Den Fiskus an den Kurkosten beteiligen |
26.11.2008 |
Auch Kurkosten können als außergewöhnliche Belastungen die Einkommensteuer mindern, wenn die Kurreise zur Heilung oder Linderung einer Krankheit beiträgt. Einige Besonderheiten sollten dabei unbedingt beachtet werden.
Es ist ein Nachweis erforderlich, daß die Kurreise medizinisch notwendig ist. Der Nachweis muß vom Amtsarzt noch vor Kurantritt eingeholt werden.
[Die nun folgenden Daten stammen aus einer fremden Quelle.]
(** A finite acyclic graph has a first node among the chosen ones. *)
Lemma acyclic_first (E : list (string * string)) (chosen : list string) :
  acyclic (edge E) → chosen ≠ [] →
  ∃ k, k ∈ chosen ∧ ∀ a, a ∈ chosen → (a, k) ∉ E.
Proof.
  intros Hac Hne.
  destruct (decide (Exists (λ k, Forall (λ a, (a, k) ∉ E) chosen) chosen)) as [Hex|Hno].
  - apply Exists_exists in Hex as (k & Hk & Hf). rewrite Forall_forall in Hf. by exists k.
  - exfalso. destruct chosen as [|c l]; [done|]. set (all := E.*1 ++ c :: l).
    assert (∀ n, n ∈ all → n ∈ filter (λ n, n ∉ c :: l) all) as Htotal.
    { apply (acyclic_total (edge E) all); [done|..].
      - intros a b Hab. apply elem_of_app. left. by apply (list_elem_of_fmap_2 fst) in Hab.
      - intros b Hb Hnb. rewrite list_elem_of_filter in Hnb.
        assert (b ∈ c :: l) as Hbc by (destruct (decide (b ∈ c :: l)); [done|naive_solver]).
        rewrite <-Forall_Exists_neg, Forall_forall in Hno. specialize (Hno b Hbc).
        apply not_Forall_Exists in Hno; [|apply _]. apply Exists_exists in Hno as (a & Ha & Hab).
        exists a. split; [unfold edge; by apply dec_stable|]. rewrite list_elem_of_filter. by intros [? _]. }
    specialize (Htotal c ltac:(apply elem_of_app; right; left)).
    apply list_elem_of_filter in Htotal as [Hc _]. apply Hc. left.
Qed.

(** ** Kahn's queue *)

(** Edges into [n] whose source is not in [P]. *)
Definition pend (E : list (string * string)) (P : list string) (n : string) : nat :=
  length (filter (λ e, e.2 = n ∧ e.1 ∉ P) E).
Definition occ (n : string) (l : list string) : nat := length (filter (λ x, x = n) l).
Definition outs (E : list (string * string)) (n : string) : list string :=
  (filter (λ e, e.1 = n) E).*2.

#[local] Arguments occ : simpl never.
#[local] Arguments pend : simpl never.

Section KahnProofs.
Implicit Types (E : list (string * string)) (P R : list string).

Lemma occ_cons n x l : occ n (x :: l) = ((if decide (x = n) then 1 else 0) + occ n l)%nat.
Proof. unfold occ. rewrite filter_cons. by case_decide. Qed.

Lemma occ_pos n l : n ∈ l ↔ (0 < occ n l)%nat.
Proof.
  induction l as [|x l IH].
  { unfold occ; cbn. split; [intros Hn; by apply elem_of_nil in Hn|lia]. }
  rewrite occ_cons, elem_of_cons, IH. case_decide; naive_solver lia.
Qed.

Lemma pend_step E P id n :
  id ∉ P → pend E P n = (pend E (id :: P) n + occ n (outs E id))%nat.
Proof.
  intros Hid. unfold pend, outs. induction E as [|[a b] E IH]; [done|].
  rewrite !filter_cons. cbn.
  destruct (decide (a = id)) as [->|Ha]; cbn; rewrite ?occ_cons;
    repeat case_decide; cbn; first [lia | exfalso; set_solver].
Qed.

Lemma pend_zero E P n : pend E P n = 0%nat ↔ ∀ a, (a, n) ∈ E → a ∈ P.
Proof.
  unfold pend. rewrite length_zero_iff_nil. split.
  - intros Hnil a Ha. destruct (decide (a ∈ P)) as [|Hn]; [done|].
    assert ((a, n) ∈ filter (λ e : string * string, e.2 = n ∧ e.1 ∉ P) E) as Hin
      by (by apply list_elem_of_filter).
    rewrite Hnil in Hin. by apply elem_of_nil in Hin.
  - intros H. destruct (filter _ E) as [|[a b] l] eqn:Hf; [done|].
    assert ((a, b) ∈ filter (λ e : string * string, e.2 = n ∧ e.1 ∉ P) E) as Hin
      by (rewrite Hf; left).
    apply list_elem_of_filter in Hin as [[? Hn] Hin]; cbn in *; subst.
    destruct Hn. by apply H.
Qed.

Lemma degrees_spec nodes E :
  let st := degrees nodes E in
  (∀ n, default [] (mget n st.1) = outs E n) ∧
  (∀ n, default 0 (mget n st.2) = Z.of_nat (pend E [] n)) ∧
  (NoDup nodes → (∀ a b, (a, b) ∈ E → b ∈ nodes) → st.2.*1 = nodes).
Proof.
  unfold degrees. induction E as [|[a b] E (IH1 & IH2 & IH3)] using rev_ind; cbn.
  { split; [done|split].
    - intros n. destruct (mget n _) as [z|] eqn:Hz; [|done].
      assert (∀ l m, (∀ z, (n, z) ∈ m → z = 0) →
        mget n (foldl (λ m kv, mset kv.1 kv.2 m) m ((λ n, (n, 0)) <$> l)) = Some z → z = 0) as Hgen.
      { induction l as [|x l IHl]; cbn; intros m Hm Hg; [by apply mget_elem_inv in Hg; apply Hm|].
        eapply IHl; [|done]. intros z' Hz'. clear -Hm Hz'. induction m as [|[k v] m IHm]; cbn in *.
        - set_solver.
        - case_decide; subst; set_solver. }
      rewrite (Hgen nodes [] ltac:(set_solver) Hz). done.
    - intros Hnd _. rewrite mof_NoDup; [|rewrite <-list_fmap_compose; cbn; by rewrite list_fmap_id].
      rewrite <-list_fmap_compose. cbn. by rewrite list_fmap_id. }
  rewrite foldl_app. cbn. split; [|split].
  - intros n. rewrite mget_mset. unfold outs. rewrite filter_app, fmap_app, filter_cons. cbn.
    destruct (decide (a = n)) as [->|?]; cbn; [by rewrite IH1|by rewrite app_nil_r, IH1].
  - intros n. rewrite mget_mset. unfold pend in *. rewrite filter_app, length_app, filter_cons. cbn.
    destruct (decide (b = n)) as [->|?]; cbn.
    + rewrite decide_True by set_solver. cbn. rewrite IH2. lia.
    + rewrite decide_False by set_solver. cbn. rewrite IH2. lia.
  - intros Hnd HE. rewrite mset_keys, IH3; [|done|set_solver].
    rewrite decide_True; [done|]. apply (HE a). set_solver.
Qed.

Lemma relax_spec ts ind R :
  (∀ n, Z.of_nat (occ n ts) ≤ default 0 (mget n ind)) →
  ∃ added, (relax ts ind R).2 = R ++ added ∧ NoDup added ∧
    (∀ n, default 0 (mget n (relax ts ind R).1) = default 0 (mget n ind) - Z.of_nat (occ n ts)) ∧
    (∀ n, n ∈ added ↔ n ∈ ts ∧ default 0 (mget n ind) = Z.of_nat (occ n ts)).
Proof.
  revert ind R. induction ts as [|t ts IH]; intros ind R Hocc; cbn.
  { exists []. rewrite app_nil_r. split_and!; [done|constructor|intros; unfold occ; cbn; lia|set_solver]. }
  set (c := default 0 (mget t ind) - 1).
  assert (∀ n, default 0 (mget n (mset t c ind))
    = default 0 (mget n ind) - (if decide (t = n) then 1 else 0)) as Hc.
  { intros n. rewrite mget_mset. case_decide; subst; cbn; lia. }
  destruct (IH (mset t c ind) (if c =? 0 then R ++ [t] else R)) as (added & HR & Hnd & Hind & Hin).
  { intros n. specialize (Hocc n). rewrite Hc. rewrite occ_cons in Hocc. case_decide; lia. }
  assert (∀ n, n ∈ added ↔ n ∈ ts ∧ default 0 (mget n ind) = Z.of_nat (occ n (t :: ts))) as Hin'.
  { intros n. rewrite Hin, Hc, occ_cons. case_decide; subst; split; intros [? ?]; split; auto; lia. }
  pose proof (Hocc t) as Ht. rewrite occ_cons, decide_True in Ht by done.
  exists (if c =? 0 then t :: added else added). split_and!.
  - rewrite HR. destruct (c =? 0); [by rewrite <-app_assoc|done].
  - destruct (Z.eqb_spec c 0) as [Hc0|]; [|done]. constructor; [|done].
    rewrite Hin'. intros [Hts%occ_pos _]. lia.
  - intros n. rewrite Hind, Hc, occ_cons. case_decide; lia.
  - intros n. rewrite elem_of_cons.
    destruct (Z.eqb_spec c 0) as [Hc0|Hc0].
    + rewrite elem_of_cons, Hin'. destruct (decide (n = t)) as [->|?]; [|naive_solver].
      rewrite occ_cons, decide_True by done. split; [|naive_solver]. intros _. split; [by left|].
      lia.
    + rewrite Hin'. split; [naive_solver|]. intros [[->|?] Hd]; [|done].
      split; [|done]. apply occ_pos. rewrite occ_cons, decide_True in Hd by done. lia.
Qed.
End KahnProofs.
Ein nachträglich ausgestelltes amtsärztliches Attest ist nach der Rechtsprechung der Finanzgerichte nicht ausreichend.
Vom amtsärztlichen Nachweis kann jedoch abgesehen werden, wenn die gesetzliche Krankenkasse oder eine staatliche Beihilfestelle Zuschüsse zu den Unterkunfts- und Verpflegungskosten zahlt. Der Fiskus geht in diesen Fällen davon aus, daß durch die Krankenkassen die Notwendigkeit der Kur ausreichend geprüft wurde.
Absetzbar sind dann neben den unmittelbaren Kurkosten auch die Fahrkosten zum Kurort. Da die Kosten im Einzelfall beträchtlich sein können, sollte man sich im Zweifelsfall vorher über die steuerlichen Vorschriften genau erkundigen.